▸ **Exercise**
From the listing below, set down exactly the lines between the one holding "Global Program Instance" and the one holding "Next Obligation. by intros []. Qed.", inclusive. No other line is wanted.

▸ **Supplied entries**
──────────────────────────────
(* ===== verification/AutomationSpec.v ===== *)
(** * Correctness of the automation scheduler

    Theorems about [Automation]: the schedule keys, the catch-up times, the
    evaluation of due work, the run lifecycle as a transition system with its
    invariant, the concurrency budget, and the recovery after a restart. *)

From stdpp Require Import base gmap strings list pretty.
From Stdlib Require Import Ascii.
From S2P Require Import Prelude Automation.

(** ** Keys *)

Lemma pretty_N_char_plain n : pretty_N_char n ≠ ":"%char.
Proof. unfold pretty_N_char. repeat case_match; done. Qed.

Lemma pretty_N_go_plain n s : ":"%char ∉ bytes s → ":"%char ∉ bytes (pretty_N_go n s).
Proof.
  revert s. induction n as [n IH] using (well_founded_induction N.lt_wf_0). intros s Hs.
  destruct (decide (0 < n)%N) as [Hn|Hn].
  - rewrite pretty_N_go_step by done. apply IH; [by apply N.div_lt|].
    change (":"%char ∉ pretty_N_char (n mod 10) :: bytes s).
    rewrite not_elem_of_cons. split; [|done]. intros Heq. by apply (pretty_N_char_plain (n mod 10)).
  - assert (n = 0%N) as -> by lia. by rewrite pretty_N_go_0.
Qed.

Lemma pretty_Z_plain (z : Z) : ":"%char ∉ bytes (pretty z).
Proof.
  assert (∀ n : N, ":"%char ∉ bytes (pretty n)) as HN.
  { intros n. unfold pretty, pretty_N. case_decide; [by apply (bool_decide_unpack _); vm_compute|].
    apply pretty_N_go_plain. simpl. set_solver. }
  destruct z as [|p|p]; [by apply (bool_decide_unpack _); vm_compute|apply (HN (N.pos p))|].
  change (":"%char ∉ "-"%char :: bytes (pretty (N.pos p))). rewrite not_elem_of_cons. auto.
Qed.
──────────────────────────────
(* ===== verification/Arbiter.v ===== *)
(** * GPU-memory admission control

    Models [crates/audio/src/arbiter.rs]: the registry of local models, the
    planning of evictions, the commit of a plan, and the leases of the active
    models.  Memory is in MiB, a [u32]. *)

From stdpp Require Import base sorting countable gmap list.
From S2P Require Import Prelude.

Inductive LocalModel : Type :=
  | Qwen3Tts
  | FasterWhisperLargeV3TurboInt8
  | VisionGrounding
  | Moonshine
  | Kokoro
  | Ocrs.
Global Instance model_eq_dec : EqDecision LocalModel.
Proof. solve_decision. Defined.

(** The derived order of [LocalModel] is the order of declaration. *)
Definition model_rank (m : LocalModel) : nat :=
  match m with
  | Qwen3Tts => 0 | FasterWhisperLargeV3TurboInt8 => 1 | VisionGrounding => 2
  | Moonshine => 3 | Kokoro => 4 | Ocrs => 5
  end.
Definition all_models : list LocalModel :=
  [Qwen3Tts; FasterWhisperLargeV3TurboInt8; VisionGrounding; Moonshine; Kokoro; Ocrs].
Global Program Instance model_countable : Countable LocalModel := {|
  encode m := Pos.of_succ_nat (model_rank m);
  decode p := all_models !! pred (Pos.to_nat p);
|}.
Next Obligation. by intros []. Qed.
──────────────────────────────
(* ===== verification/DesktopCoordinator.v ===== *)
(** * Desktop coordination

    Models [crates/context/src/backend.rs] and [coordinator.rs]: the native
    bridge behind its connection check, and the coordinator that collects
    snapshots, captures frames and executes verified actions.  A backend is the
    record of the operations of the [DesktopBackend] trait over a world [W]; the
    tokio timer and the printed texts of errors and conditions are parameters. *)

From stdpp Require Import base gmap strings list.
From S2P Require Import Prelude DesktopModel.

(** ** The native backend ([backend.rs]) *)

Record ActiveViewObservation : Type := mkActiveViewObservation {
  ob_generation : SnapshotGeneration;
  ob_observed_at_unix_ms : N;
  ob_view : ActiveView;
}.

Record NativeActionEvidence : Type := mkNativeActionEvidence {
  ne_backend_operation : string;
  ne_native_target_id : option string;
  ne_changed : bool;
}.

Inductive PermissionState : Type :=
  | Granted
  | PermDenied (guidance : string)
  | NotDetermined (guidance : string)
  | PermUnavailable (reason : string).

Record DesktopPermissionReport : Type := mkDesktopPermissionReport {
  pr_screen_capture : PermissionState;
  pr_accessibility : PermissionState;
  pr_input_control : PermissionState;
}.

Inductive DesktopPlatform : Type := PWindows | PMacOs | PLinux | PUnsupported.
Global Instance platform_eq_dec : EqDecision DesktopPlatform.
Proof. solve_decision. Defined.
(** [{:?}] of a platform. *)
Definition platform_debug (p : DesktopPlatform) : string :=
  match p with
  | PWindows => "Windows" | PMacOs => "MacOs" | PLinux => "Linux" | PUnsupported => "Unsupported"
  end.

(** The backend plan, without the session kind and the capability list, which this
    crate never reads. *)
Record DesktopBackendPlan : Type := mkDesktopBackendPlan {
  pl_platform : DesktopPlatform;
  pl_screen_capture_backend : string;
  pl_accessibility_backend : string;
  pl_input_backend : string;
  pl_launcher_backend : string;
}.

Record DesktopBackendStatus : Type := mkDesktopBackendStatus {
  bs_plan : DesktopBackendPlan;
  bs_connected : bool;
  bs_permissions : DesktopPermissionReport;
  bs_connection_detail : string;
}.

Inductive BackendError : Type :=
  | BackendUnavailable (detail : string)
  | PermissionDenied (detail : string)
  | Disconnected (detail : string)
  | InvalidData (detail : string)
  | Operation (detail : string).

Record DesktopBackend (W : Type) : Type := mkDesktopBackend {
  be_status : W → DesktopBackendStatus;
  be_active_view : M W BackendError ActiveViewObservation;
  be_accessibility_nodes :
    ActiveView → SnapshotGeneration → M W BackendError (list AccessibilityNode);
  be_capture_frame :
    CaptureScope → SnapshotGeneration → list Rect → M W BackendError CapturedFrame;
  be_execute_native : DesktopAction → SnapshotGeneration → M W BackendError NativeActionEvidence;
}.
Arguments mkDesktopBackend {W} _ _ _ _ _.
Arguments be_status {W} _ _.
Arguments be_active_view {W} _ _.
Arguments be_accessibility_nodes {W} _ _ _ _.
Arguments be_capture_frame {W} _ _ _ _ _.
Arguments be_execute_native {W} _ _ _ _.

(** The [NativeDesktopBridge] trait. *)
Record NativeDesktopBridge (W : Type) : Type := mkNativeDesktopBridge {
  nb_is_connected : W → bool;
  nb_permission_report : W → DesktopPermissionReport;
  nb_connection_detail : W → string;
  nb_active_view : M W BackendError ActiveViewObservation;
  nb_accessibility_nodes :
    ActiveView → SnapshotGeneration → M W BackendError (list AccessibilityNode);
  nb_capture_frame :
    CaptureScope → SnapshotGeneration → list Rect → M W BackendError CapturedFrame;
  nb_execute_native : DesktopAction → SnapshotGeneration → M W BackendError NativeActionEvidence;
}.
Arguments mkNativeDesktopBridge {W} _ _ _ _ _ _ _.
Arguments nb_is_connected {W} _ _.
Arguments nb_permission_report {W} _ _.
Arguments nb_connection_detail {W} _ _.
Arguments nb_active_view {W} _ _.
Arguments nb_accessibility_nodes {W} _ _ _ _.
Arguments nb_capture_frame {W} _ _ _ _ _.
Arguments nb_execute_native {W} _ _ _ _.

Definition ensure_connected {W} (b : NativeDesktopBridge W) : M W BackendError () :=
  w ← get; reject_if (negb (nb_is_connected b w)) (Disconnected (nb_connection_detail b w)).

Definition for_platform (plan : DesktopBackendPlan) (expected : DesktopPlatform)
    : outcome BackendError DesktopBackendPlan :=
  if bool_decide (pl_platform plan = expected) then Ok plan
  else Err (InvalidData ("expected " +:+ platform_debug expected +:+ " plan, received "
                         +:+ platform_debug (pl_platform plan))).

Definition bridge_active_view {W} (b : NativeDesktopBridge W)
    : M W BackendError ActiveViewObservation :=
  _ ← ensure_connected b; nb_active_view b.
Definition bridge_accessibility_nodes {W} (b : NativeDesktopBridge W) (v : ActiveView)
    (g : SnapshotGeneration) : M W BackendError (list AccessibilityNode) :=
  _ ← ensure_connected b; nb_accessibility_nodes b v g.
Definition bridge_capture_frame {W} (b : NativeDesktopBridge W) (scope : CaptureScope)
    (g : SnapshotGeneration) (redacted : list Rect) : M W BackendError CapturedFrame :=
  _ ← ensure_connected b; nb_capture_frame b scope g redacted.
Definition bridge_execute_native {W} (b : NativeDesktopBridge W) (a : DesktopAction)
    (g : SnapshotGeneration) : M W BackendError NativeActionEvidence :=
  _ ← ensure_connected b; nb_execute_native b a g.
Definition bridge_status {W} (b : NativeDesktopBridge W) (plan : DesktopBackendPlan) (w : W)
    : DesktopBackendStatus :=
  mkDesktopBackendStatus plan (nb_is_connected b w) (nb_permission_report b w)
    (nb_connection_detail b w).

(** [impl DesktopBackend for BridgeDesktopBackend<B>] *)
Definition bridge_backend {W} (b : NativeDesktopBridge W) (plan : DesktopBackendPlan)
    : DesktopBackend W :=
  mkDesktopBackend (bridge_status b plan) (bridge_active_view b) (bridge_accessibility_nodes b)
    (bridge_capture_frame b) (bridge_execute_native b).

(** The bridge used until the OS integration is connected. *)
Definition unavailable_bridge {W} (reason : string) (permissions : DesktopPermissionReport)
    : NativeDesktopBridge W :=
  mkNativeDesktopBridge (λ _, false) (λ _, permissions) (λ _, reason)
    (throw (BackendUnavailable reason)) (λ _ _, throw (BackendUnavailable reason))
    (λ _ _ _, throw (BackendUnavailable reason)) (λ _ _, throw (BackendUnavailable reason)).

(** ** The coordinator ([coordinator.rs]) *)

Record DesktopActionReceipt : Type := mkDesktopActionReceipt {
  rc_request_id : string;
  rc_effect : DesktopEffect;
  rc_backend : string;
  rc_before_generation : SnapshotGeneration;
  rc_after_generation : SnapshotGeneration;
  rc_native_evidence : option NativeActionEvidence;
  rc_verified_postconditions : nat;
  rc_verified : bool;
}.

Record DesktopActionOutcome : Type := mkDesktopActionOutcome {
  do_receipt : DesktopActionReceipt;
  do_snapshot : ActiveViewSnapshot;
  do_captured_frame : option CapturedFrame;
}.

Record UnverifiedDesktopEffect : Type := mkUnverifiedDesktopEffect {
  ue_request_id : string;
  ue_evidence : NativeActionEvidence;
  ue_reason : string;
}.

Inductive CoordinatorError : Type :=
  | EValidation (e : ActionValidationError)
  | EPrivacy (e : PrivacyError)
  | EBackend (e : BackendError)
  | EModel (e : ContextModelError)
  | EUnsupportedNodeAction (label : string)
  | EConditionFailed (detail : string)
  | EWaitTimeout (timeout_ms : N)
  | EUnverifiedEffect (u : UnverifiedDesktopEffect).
──────────────────────────────
▸ **Solved problem**
Global Program Instance model_countable : Countable LocalModel := {|
  encode m := Pos.of_succ_nat (model_rank m);
  decode p := all_models !! pred (Pos.to_nat p);
|}.
Next Obligation. by intros []. Qed.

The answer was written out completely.